Oil & Water is the story of two boys coming of age in the middle of one of the world’s worst toxic disasters. Hugo fights for the survival of his Amazonian tribe, while David attempts to revolutionize the oil industry. Shot over four years so far, Oil & Water is a shocking and inspiring David & Goliath story.

When Hugo Lucitante was 10 years old, his tribe made a desperate decision. Fearing extinction, they sent Hugo to be educated in the U.S., in hopes that he would return to lead them into a better future. A decade later, we follow Hugo as he returns to the Ecuadorian Amazon to meet his destiny, armed only with a high school diploma. David Poritz was just a sixth grader when he learned of the oil disaster in Hugo's homeland. With the blessing of his mother, David started a humanitarian project that led him away from his home in Amherst, Massachusetts to spend much of his youth in the Amazon. The two teenagers meet by chance during a shared canoe ride, and then again, when David leads his American high school classmates on a tour of the 18 billion gallons of oil waste that was dumped on Hugo's ancestral lands. The area's people experience unexplainable rashes, childhood deformities and ballooning cancer rates. We follow the boys on this journey, and then back to the U.S. as their lives and the situation in Ecuador get more complicated.
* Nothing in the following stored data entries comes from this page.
(** [current_dir.iterdir()], in the order the file system lists it. *)
Definition iterdir (n : node) : str + list node :=
  match n with
  | Dir _ entries => inr entries
  | DirUnreadable _ err => inl err
  | File _ _ _ | Special _ => inl (lit "Not a directory")
  end.

(** A path below the traversal root: its components, outermost first. *)
Definition relpath : Type := list str.

(** [str(path.relative_to(dir_path))]. *)
Definition rel_str (rel : relpath) : str := join (lit "/") rel.

(** [str(path)] for a path below [dir_path], which is in the form
    [pathlib] prints it: the children of [.] are printed without it, and
    a root that ends in a slash ([/] and [//]) takes no second one. *)
Definition path_str (dir_path : str) (rel : relpath) : str :=
  match rel with
  | [] => dir_path
  | _ :: _ =>
      if str_eqb dir_path (lit ".") then rel_str rel
      else if endswith dir_path (lit "/") then dir_path ++ rel_str rel
      else dir_path ++ lit "/" ++ rel_str rel
  end.

(** [path.name]. *)
Definition rel_name (rel : relpath) : str := last rel [].

(** [path.suffix]: from the last dot of the name on, when that dot is
    neither the first nor the last character. *)
Fixpoint until_dot (r : str) : option (str * str) :=
  match r with
  | [] => None
  | c :: r' =>
      if char_eqb c 46%N then Some ([], r')
      else match until_dot r' with
           | Some (before, after) => Some (c :: before, after)
           | None => None
           end
  end.

Definition suffix (name : str) : str :=
  match until_dot (rev name) with
  | Some (ext_rev, stem_rev) =>
      match ext_rev, stem_rev with
      | _ :: _, _ :: _ => 46%N :: rev ext_rev
      | _, _ => []
      end
  | None => []
  end.

Definition binary_suffixes : list str :=
  [lit ".jpg"; lit ".jpeg"; lit ".png"; lit ".gif";
   lit ".pdf"; lit ".zip"; lit ".tar"; lit ".gz"].

(** The pattern loop of [should_ignore] (lines 107-113). *)
Fixpoint matches_patterns (rel_path : str) (ignored_patterns : list str)
  : bool :=
  match ignored_patterns with
  | [] => false
  | pattern :: rest =>
      if endswith pattern (lit "/")
         && startswith rel_path (drop_last pattern) then true
      else if startswith pattern (lit "*")
              && endswith rel_path (drop_first pattern) then true
      else if contains rel_path pattern then true
      else matches_patterns rel_path rest
  end.

(** [should_ignore(path)] for the entry [entry] found at [rel]. *)
Definition should_ignore (ignored_patterns : list str)
    (rel : relpath) (entry : node) : bool :=
  if startswith (rel_name rel) (lit ".") then true
  else if matches_patterns (rel_str rel) ignored_patterns then true
  else
    match entry with
    | File name st_size _ =>
        if existsb (str_eqb (suffix name)) binary_suffixes then true
        else if 1000000 <? st_size then true
        else false
    | _ => false
    end.

(** [get_file_content(file_path)]. *)
Definition get_file_content (file_path : str) (data : file_data) : str :=
  match data with
  | Text content => content
  | Undecodable => lit "[Binary file: " ++ file_path ++ lit "]"
  | Unreadable err =>
      lit "[Error reading file " ++ file_path ++ lit ": " ++ err ++ lit "]"
  end.

(** One element appended to [result], with the path it is about. *)
Inductive item :=
| DirHeader (rel : relpath)
| FileHeader (rel : relpath)
| FileBody (rel : relpath) (content : str)
| SkippedFile (rel : relpath)
| DirError (rel : relpath) (err : str)
| Warning (file_count : Z).

Definition str_of_Z (z : Z) : str :=
  lit (DecimalString.NilZero.string_of_int (Z.to_int z)).

(** The string each element stands for in the source. *)
Definition render (dir_path : str) (it : item) : str :=
  match it with
  | DirHeader rel =>
      lit "===== Directory: " ++ path_str dir_path rel ++ lit " ====="
  | FileHeader rel => lit "===== " ++ rel_name rel ++ lit " ====="
  | FileBody _ content => content
  | SkippedFile rel =>
      lit "[Skipped file: " ++ rel_name rel
      ++ lit " - max file limit reached]"
  | DirError rel err =>
      lit "[Error reading directory " ++ path_str dir_path rel
      ++ lit ": " ++ err ++ lit "]"
  | Warning file_count =>
      lit "[Warning: Only processed " ++ str_of_Z file_count
      ++ lit " files. Additional files were skipped.]"
  end.

(** The sort key [(x.is_file(), x.name)], compared as Python compares
    tuples: [False < True], then the names by code point. *)
Fixpoint str_ltb (a b : str) : bool :=
  match a, b with
  | _, [] => false
  | [], _ :: _ => true
  | x :: a', y :: b' => (x <? y)%N || ((x =? y)%N && str_ltb a' b')
  end.

Definition key_ltb (a b : node) : bool :=
  match is_file a, is_file b with
  | false, true => true
  | true, false => false
  | _, _ => str_ltb (node_name a) (node_name b)
  end.

(** [sorted(...)]: a stable sort. *)
Fixpoint insert_sorted (x : node) (l : list node) : list node :=
  match l with
  | [] => [x]
  | y :: l' => if key_ltb y x then y :: insert_sorted x l' else x :: l
  end.

Fixpoint sorted (l : list node) : list node :=
  match l with
  | [] => []
  | x :: l' => insert_sorted x (sorted l')
  end.

(** The variables the traversal updates. *)
Record walk := mkWalk {
  result : list item;
  file_count : Z;
  next_dirs : list (relpath * node)
}.

Definition emit (w : walk) (its : list item) : walk :=
  mkWalk (result w ++ its) (file_count w) (next_dirs w).

Section Traversal.

Variable dir_path : str.
Variable ignored_patterns : list str.
Variables max_depth max_files : Z.

(** Body of the inner [for entry in sorted(...)] loop (lines 138-152),
    for an entry of the directory at [rel_dir]. *)
Definition process_entry (rel_dir : relpath) (w : walk) (entry : node)
  : walk :=
  let rel := rel_dir ++ [node_name entry] in
  if should_ignore ignored_patterns rel entry then w
  else
    match entry with
    | File _ _ data =>
        if file_count w <? max_files then
          mkWalk (result w ++ [FileHeader rel;
                               FileBody rel
                                 (get_file_content (path_str dir_path rel)
                                    data)])
                 (file_count w + 1) (next_dirs w)
        else emit w [SkippedFile rel]
    | Dir _ _ | DirUnreadable _ _ =>
        mkWalk (result w) (file_count w) (next_dirs w ++ [(rel, entry)])
    | Special _ => w
    end.

(** Body of [for current_dir in dirs_to_process] (lines 132-154). *)
Definition process_dir (w : walk) (current : relpath * node) : walk :=
  let (rel, current_dir) := current in
  let w := emit w [DirHeader rel] in
  match iterdir current_dir with
  | inr entries => fold_left (process_entry rel) (sorted entries) w
  | inl err => emit w [DirError rel err]
  end.

(** The [while] loop (lines 128-157).  One unit of [fuel] is spent per
    level; [None] means the fuel ran out before the loop condition
    failed. *)
Fixpoint bfs (fuel : nat) (dirs_to_process : list (relpath * node))
    (current_depth : Z) (result : list item) (file_count : Z)
  : option (list item * Z) :=
  if negb (match dirs_to_process with [] => true | _ => false end)
     && (current_depth <? max_depth) && (file_count <? max_files)
  then
    match fuel with
    | O => None
    | S fuel' =>
        let w := fold_left process_dir dirs_to_process
                   (mkWalk result file_count []) in
        bfs fuel' (next_dirs w) (current_depth + 1)
            (Aggregator.result w) (Aggregator.file_count w)
    end
  else Some (result, file_count).

(** Lines 125-160: the traversal from the root and the closing warning.
    The loop cannot run more than [max_depth] times. *)
Definition collect (root : node) : option (list item) :=
  match bfs (Z.to_nat max_depth) [([], root)] 0 [] 0 with
  | Some (result, file_count) =>
      if max_files <=? file_count
      then Some (result ++ [Warning file_count])
      else Some result
  | None => None
  end.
David, now a college student, launches the world's first international company to certify oil as fair-trade, meaning that it is drilled in a safer more ethical way. He and his eight employees are in the process of certifying their first customer, Petroamazonas, the state-controlled oil company of Ecuador. By next year they expect to introduce a new line of gasoline pumps selling fair-trade gas at test stations across the U.S. David's approach could be a whopping game changer for the oil industry. And anyone following the massive BP spill in the Gulf of Mexico knows that it's time for a change. Our film follows what could be a revolution, and it's being lead by a 21-year-old. We see Hugo struggle with culture shock, the demands of learning to be a Cofan tribal leader, and also becoming a husband. He marries Sadie, a Lebanese-American girl and she moves from Seattle to make a home with Hugo in the jungle. Financial pressures cause Hugo to consider taking a job with an oil company, even as oil prospectors push deeper into the rainforest. Can Hugo become the leader his tribe so desperately wants him to be? Will David clean up one of the world's dirtiest industries? We'll follow these significant turning points in the lives of David and Hugo to bring a powerful conclusion to an already astonishing story.